Some humble thoughts from me on the Complementarian-Trinitarian debate

(I’d never planned to get into this, but here are a few thoughts on the current debates, from mostly a historical perspective. I may (or may not) wade into the theological argument more seriously later.)

1. It’s much more difficult to accurately portray the 4th century controversies than you’d like. That’s why it’s a whole field of studies in and of itself. What escapes a lot of people is that Nicaea in 325 solved very little. It did deal with Arius. However, it never fixed ‘Nicene orthodoxy’, nor finalised the debates that followed in its aftermath. homoousion did not become an important term until the late 350s. Athanasius isn’t as important as 1st year students think. ‘Lines’ between ‘parties’ are much, much blurrier than textbooks make them out to be. The Creed of Constantinople 381 is so different to Nicaea 325 that JND Kelly doesn’t think you can even call it a revision. For all this, I do think something called ‘Nicene Orthodoxy’ on the Trinity comes to exist. However, its emergence is late, its synthetic, its primarily Cappadocian, and it still contains theological variety within itself.

2. Whether it’s proper to speak of order within the Trinity or not, it’s not proper to tie this to gender debates or ecclesiology (in this case, what women may or may not do in churches). In fact, it’s probably heretical to make those moves. I can see why these moves have come about on both egalitarian and complementarian sides, but they are bad moves to make.

For example, some egalitarians have a theology that tightly links function to being. Woman are the same being as Men, and therefore you can’t exclude them from certain functions, without suggesting difference at the level of being. Therefore, they can’t conceive that in the Godhead there is any difference of function without difference of being. In that view, for the Son to submit to the Father would be Arianism – because it would imply the Son’s inferiority to the Father. That’s why some egalitarians are so committed to proving Eternal Functional Subordination wrong.

It goes the other way too. Ware, Grudem, et alii, are so committed to seeing functional differentiation between men and women, that they want to see it in the Trinity in order to ground their gender arguments.

These are both wrong ways to argue. Wherever you are on the gender and ecclesiology issues, just stop dragging the Trinity into it because you are making a mess of your Trinitarian theology and it’s not helping your anthropology nor your ecclesiology.
3. Reading 4th century theology accurately is really hard work. And systemic theologians and protestant reformation historians often do it less-than-well. Not always, but more than I’d like to see. It’s not that I think non-specialists in this field should just go home, but a recognition that they’re playing an away game would be helpful. The problem, as I see it, is a tendency to read 4th century debates in alien terms of their own frameworks, which gets in the way of reading these theologies on their own terms and in their own contexts.

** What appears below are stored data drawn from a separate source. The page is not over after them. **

(** * Autocomplete result transformer of [src/index.ts]

    A shallow embedding of the [/autocomplete] handler: the parsing of
    prediction terms into place suggestions, the substring filter, the
    [exactMatch] annotation, the priority sort and the removal of
    duplicates, followed by the properties of each step.

    Conventions of the embedding.
    - A JavaScript string is a Stdlib [string]; each character stands for
      one code unit in the range 0..255.
    - A value that may be [undefined] (the result of indexing an array) is
      a [jsval].
    - [Array.prototype.sort] is stable (ECMAScript 2019); it is embedded as
      a stable insertion sort driven by the numeric comparator of the
      source.
    - [Set<string>] is a [gset string]. *)

From Stdlib Require Import ZArith String Ascii List Permutation Sorted Lia.
From stdpp Require Import gmap strings list.
Import ListNotations.

Local Open Scope string_scope.
Local Open Scope list_scope.

(** ** JavaScript primitives used by the handler *)

(** The result of an array access [a[i]]: a string or [undefined]. *)
Inductive jsval : Type :=
| JUndefined
| JStr (s : string).

(** [a[i]] on an array of strings. *)
Definition index (a : list string) (i : nat) : jsval :=
  match nth_error a i with
  | Some s => JStr s
  | None => JUndefined
  end.

(** [a.slice(start)]: a negative [start] counts from the end, and the
    resulting position is clamped to [0 .. a.length]. *)
Definition slice {A : Type} (start : Z) (a : list A) : list A :=
  let len := Z.of_nat (List.length a) in
  let k := if (start <? 0)%Z then Z.max (len + start) 0 else Z.min start len in
  skipn (Z.to_nat k) a.

(** [v || d] where [d] is a string: [undefined] and the empty string are
    falsy. *)
Definition or_else (v : jsval) (d : string) : string :=
  match v with
  | JUndefined => d
  | JStr s => if String.eqb s "" then d else s
  end.

(** [a.join(sep)] on an array of strings. *)
Definition join (sep : string) (a : list string) : string :=
  String.concat sep a.

(** [s.includes(sub)]: [sub] occurs in [s] as a contiguous run of code
    units. *)
Fixpoint includes (s sub : string) : bool :=
  if String.prefix sub s then true
  else match s with
       | EmptyString => false
       | String _ s' => includes s' sub
       end.

(** [toLowerCase] on one code unit of the range 0..255: the letters A-Z
    and the upper-case letters of the Latin-1 supplement (U+00C0..U+00DE
    but for U+00D7) are moved down by 32. *)
Definition lower_unit (c : ascii) : ascii :=
  let n := nat_of_ascii c in
  if ((65 <=? n) && (n <=? 90)
      || (192 <=? n) && (n <=? 222) && negb (n =? 215))%nat
  then ascii_of_nat (n + 32) else c.

Fixpoint toLowerCase (s : string) : string :=
  match s with
  | EmptyString => EmptyString
  | String c s' => String (lower_unit c) (toLowerCase s')
  end.

(** White space and line terminators of ECMAScript in the range 0..255. *)
Definition is_white (c : ascii) : bool :=
  let n := nat_of_ascii c in
  ((n =? 9) || (n =? 10) || (n =? 11) || (n =? 12) || (n =? 13)
   || (n =? 32) || (n =? 160))%nat.

Fixpoint trimStart (s : string) : string :=
  match s with
  | EmptyString => EmptyString
  | String c s' => if is_white c then trimStart s' else s
  end.

(** Drops the trailing white space: a character is kept when it is not
    white or when something is kept after it. *)
Fixpoint trimEnd (s : string) : string :=
  match s with
  | EmptyString => EmptyString
  | String c s' =>
      match trimEnd s' with
      | EmptyString => if is_white c then EmptyString else String c EmptyString
      | r => String c r
      end
  end.

(** [s.trim()]. *)
Definition trim (s : string) : string := trimEnd (trimStart s).

(** A template literal prints [undefined] as the word itself. *)
Definition template (v : jsval) : string :=
  match v with
  | JUndefined => "undefined"
  | JStr s => s
  end.

(** ** Data model *)

(** The non-null values of [exactMatch]. *)
Inductive MatchKind : Type := City | State | Country.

5. Configuring the debates as primarily ‘Orthodoxy’ vs. ‘Arianism’ misses a huge component: Marcellus of Ancyra. While Marcellus was an early ally of Athanasius, his theology came to be seen as modalist, and the consensus of Eastern bishops was always against him. This tarred Nicaea with guilt by association, and Athanasius as well (though he was opposed for political reasons as well). The final consensus emerged as much from a continuing regard to exclude modalist and Marcellan theology, as it did from ‘defeating Arianism’; for almost all parties, Arianism was dead in 325, Marcellus was the problem moving forward.

The whole ‘Arian’, ‘Semi-Arian’, ‘Neo-Arian’ set of terms is now virtually dead in Patristics. Because after Arius and possibly Asterius, it’s just inaccurate to call other theologians Arian. This is a legacy of over-realising Athanasius’ importance, because it’s he who both constructs ‘Arians’ as the enemy, polemically, as well as champions Nicaea and homoousios from the late 350s onwards.

6. Nicaea wasn’t envisioned as offering a solution. Indeed, beyond being a council that deal with Arius and his heresy in particular, its participants did not give it the kind of status common today. As Sieben argues, the view of the Council itself develops over time, becoming only latter a confession of faith of enduring value, and eventually seen as embodying revealed truth that is essential to the church’s faith-confession. What’s most intriguing about Nicaea is its absence from the debates for at least 25 years following. It’s prominence in introductory church history courses, textbooks, and popular Christian historical imagination is in large part due to Athanasius later writings and his construction of ‘Arianism’ as a threat and ‘Nicaea’ as the solution.

7. With Ayres, I recognise that the range of options is more than just ‘eternal functional order in the Godhead’ vs. not. The danger, as I see it, of EFS/ERS is that it appears to create problems with divine simplicity and the will of God. The danger without it, is that it may be impossible to say anything about intra-hypostatic relations at all.